What this task involves: Could you please find each line in the records that contains the word "CachedFrame" and copy it?

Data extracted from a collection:
-- Opening Marker --

Lemma end_wp f s :
  drawable s -> wp (end_frame (logged present_cached) present_atlas f) (fun _ => stepped (FrameEnd f) s) drawable False s.
Proof.
  intros Hs. pose proof Hs as [Hok He]. unfold end_frame. wp_step. apply ensure_wp; [done|intros Hf].
  wp_step. unfold get_self. repeat wp_step. cbv beta. rewrite He. wp_step. unfold with_viewport. do 2 wp_step.
  unfold logged. pose proof (Hcached (viewport s).1) as Hc.
  destruct (shown_frame (self s) Hok) as (out & Hout & Hcache). rewrite <- Hcache.
  specialize (Hc (cached_of out) (damage (self s)) (len (damage (self s)) =? 0)).
  destruct (present_cached _ _ _ _) as [v' r]. do 2 wp_step. apply wp_lift_post; [|done].
  destruct r as [[]|e| |]; cbn in Hc |- *; try done. unfold modify. repeat wp_step. cbv beta.
  split; [done|]. exists (Some out). split; [|done]. constructor; [done| |done]. by split_and!.
Qed.

Lemma move_drawn f sx sy dx dy w h s :
  drawable s -> current_frame_id (self s) = Some f ->
  is_u32 sx -> is_u32 sy -> is_u32 dx -> is_u32 dy -> is_u32 w -> is_u32 h ->
  is_u32 (sx + w) -> is_u32 (sy + h) -> is_u32 (dx + w) -> is_u32 (dy + h) ->
  wp (apply_move_rect sx sy dx dy w h) (fun _ => stepped (MoveRect f sx sy dx dy w h) s) drawable False s.
Proof.
  intros [Hok He] Hf **. eapply wp_mono; [by apply move_wp| |by intros ? ->|done].
  intros ? s' (Hok' & Hv & He' & ? & ? & ?). split; [by split; [|congruence]|].
  exists None. split; [by constructor|by rewrite app_nil_r, Hv].
Qed.

Lemma plain_wp bs r s :
  drawable s -> bytes_ok bs -> decode_display_record bs = Ok r -> plain r ->
  wp (handle_record h264_new h264_decode (logged present_cached) present_atlas bs)
    (fun _ => stepped r s) drawable False s.
Proof.
  intros Hs Hbs Hr Hp. pose proof Hs as [Hok He]. pose proof (decode_ok_inv _ _ Hbs Hr) as [Hwf _].
  unfold handle_record. rewrite Hr. wp_step. apply wp_lift_post; [|done]. cbn [map_err post].
  destruct r as [f w h|f|f w h n p|f sx sy dx dy w h| | |]; try done; cbn [wf_record plain] in Hwf, Hp; destruct_and?.
  - eapply wp_mono; [by apply begin_wp| |by intros ? ->|done]. intros ? s' (Hv & He' & Hok' & _ & Hsc).
    split; [done|]. exists None. split; [by constructor|by rewrite app_nil_r, Hv].
  - by apply end_wp.
  - by apply keyframe_wp.
  - wp_step. apply ensure_wp; [done|intros Hf]. wp_step. unfold get_self. repeat wp_step. cbv beta. rewrite He.
    apply (move_drawn f); try done.
Qed.
End handle.

(** C32. On a record that draws the picture in memory directly, with coordinates whose
    sums fit in 32 bits, and while no atlas for the graphics card is under way, the
    viewer on Windows does not panic; if it accepts the record, its picture makes the
    same step of the abstract screen as the software viewer's, and the window is given
    the picture that this step shows; if it refuses the record, its picture stays in order. *)
Theorem windows_picture_refines_screen decode_all {D V} h264_new h264_decode present_cached present_atlas
    (s : session (D:=D) (V:=V * list CachedFrame)) bs r :
  (forall v c dmg full, safe (present_cached v c dmg full).2) ->
  picture_ok (self s) -> experimental_frame (self s) = false ->
  bytes_ok bs -> decode_display_record bs = Ok r -> plain r ->
  match handle_record h264_new h264_decode (logged present_cached) present_atlas bs s with
  | (s', Ok _) => picture_ok (self s') /\ experimental_frame (self s') = false /\
      exists out, display_step decode_all (screen_in (self s)) r (screen_in (self s')) out /\
        (viewport s').2 = (viewport s).2 ++ (cached_of <$> option_list out)
  | (s', Err _) => picture_ok (self s') /\ experimental_frame (self s') = false
  | (_, Panic) | (_, Fuel) => False
  end.
Proof.
  intros Hc Hok He Hbs Hr Hp.
  pose proof (plain_wp decode_all h264_new h264_decode present_cached present_atlas Hc bs r s (conj Hok He) Hbs Hr Hp) as Hw.
  unfold wp in Hw. destruct (handle_record _ _ _ _ bs s) as [s' []]; try done. destruct Hw as [[? ?] ?]. by split_and!.
Qed.

(** Two pixels, and the first of them moved onto the second. *)
Definition two_pixels (b : list Z) : ModernDisplayCompositor unit :=
  {| width := 2; height := 1; bgra := b; decoder := None; decoder_size := None;
     current_frame_id := Some 1; damage := []; experimental_frame := false;
     experimental_chunked_frame := false; experimental_atlas := None; experimental_moves := [];
     deferred_experimental_frames := []; deferred_experimental_bytes := 0 |}.

Definition before_move : session (D:=unit) (V:=unit * list CachedFrame) :=
  {| self := two_pixels [1; 2; 3; 4; 5; 6; 7; 8]; viewport := (tt, []) |}.

Definition no_card (v : unit * list CachedFrame) (_ : DeferredExperimentalFrame)
    : (unit * list CachedFrame) * res string ExperimentalPresentResult :=
  (v, Ok (Deferred "GPU viewport not ready"%string)).

Definition after_move : session (D:=unit) (V:=unit * list CachedFrame) :=
  fst (handle_record no_video no_pictures (logged shows_cached) no_card (build_display_move_rect 1 0 0 1 0 1 1)
         before_move).

Lemma windows_picture_refines_screen_witness :
  bgra (self after_move) = [1; 2; 3; 4; 1; 2; 3; 4] /\
  exists out, display_step no_zstd (screen_in (self before_move)) (MoveRect 1 0 0 1 0 1 1)
                (screen_in (self after_move)) out.
Proof.
  split; [vm_compute; reflexivity|].
  assert (handle_record no_video no_pictures (logged shows_cached) no_card (build_display_move_rect 1 0 0 1 0 1 1)
            before_move = (after_move, Ok tt)) as Hrun by (vm_compute; reflexivity).
  pose proof (windows_picture_refines_screen no_zstd no_video no_pictures shows_cached no_card before_move
    (build_display_move_rect 1 0 0 1 0 1 1) (MoveRect 1 0 0 1 0 1 1)) as Hstep.
  rewrite Hrun in Hstep. destruct Hstep as (_ & _ & out & Hout & _); [done| |done|bytes_check|vm_compute; reflexivity| |].
  - unfold picture_ok, is_u32, u32_max, frame. cbn. split_and!; try lia; try reflexivity. bytes_check.
  - unfold plain, is_u32, u32_max. lia.
  - by exists out.
Defined.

-- Closing Marker --

Response box:
    (s : session (D:=D) (V:=V * list CachedFrame)) bs r :
Definition before_move : session (D:=unit) (V:=unit * list CachedFrame) :=
Definition no_card (v : unit * list CachedFrame) (_ : DeferredExperimentalFrame)
    : (unit * list CachedFrame) * res string ExperimentalPresentResult :=
Definition after_move : session (D:=unit) (V:=unit * list CachedFrame) :=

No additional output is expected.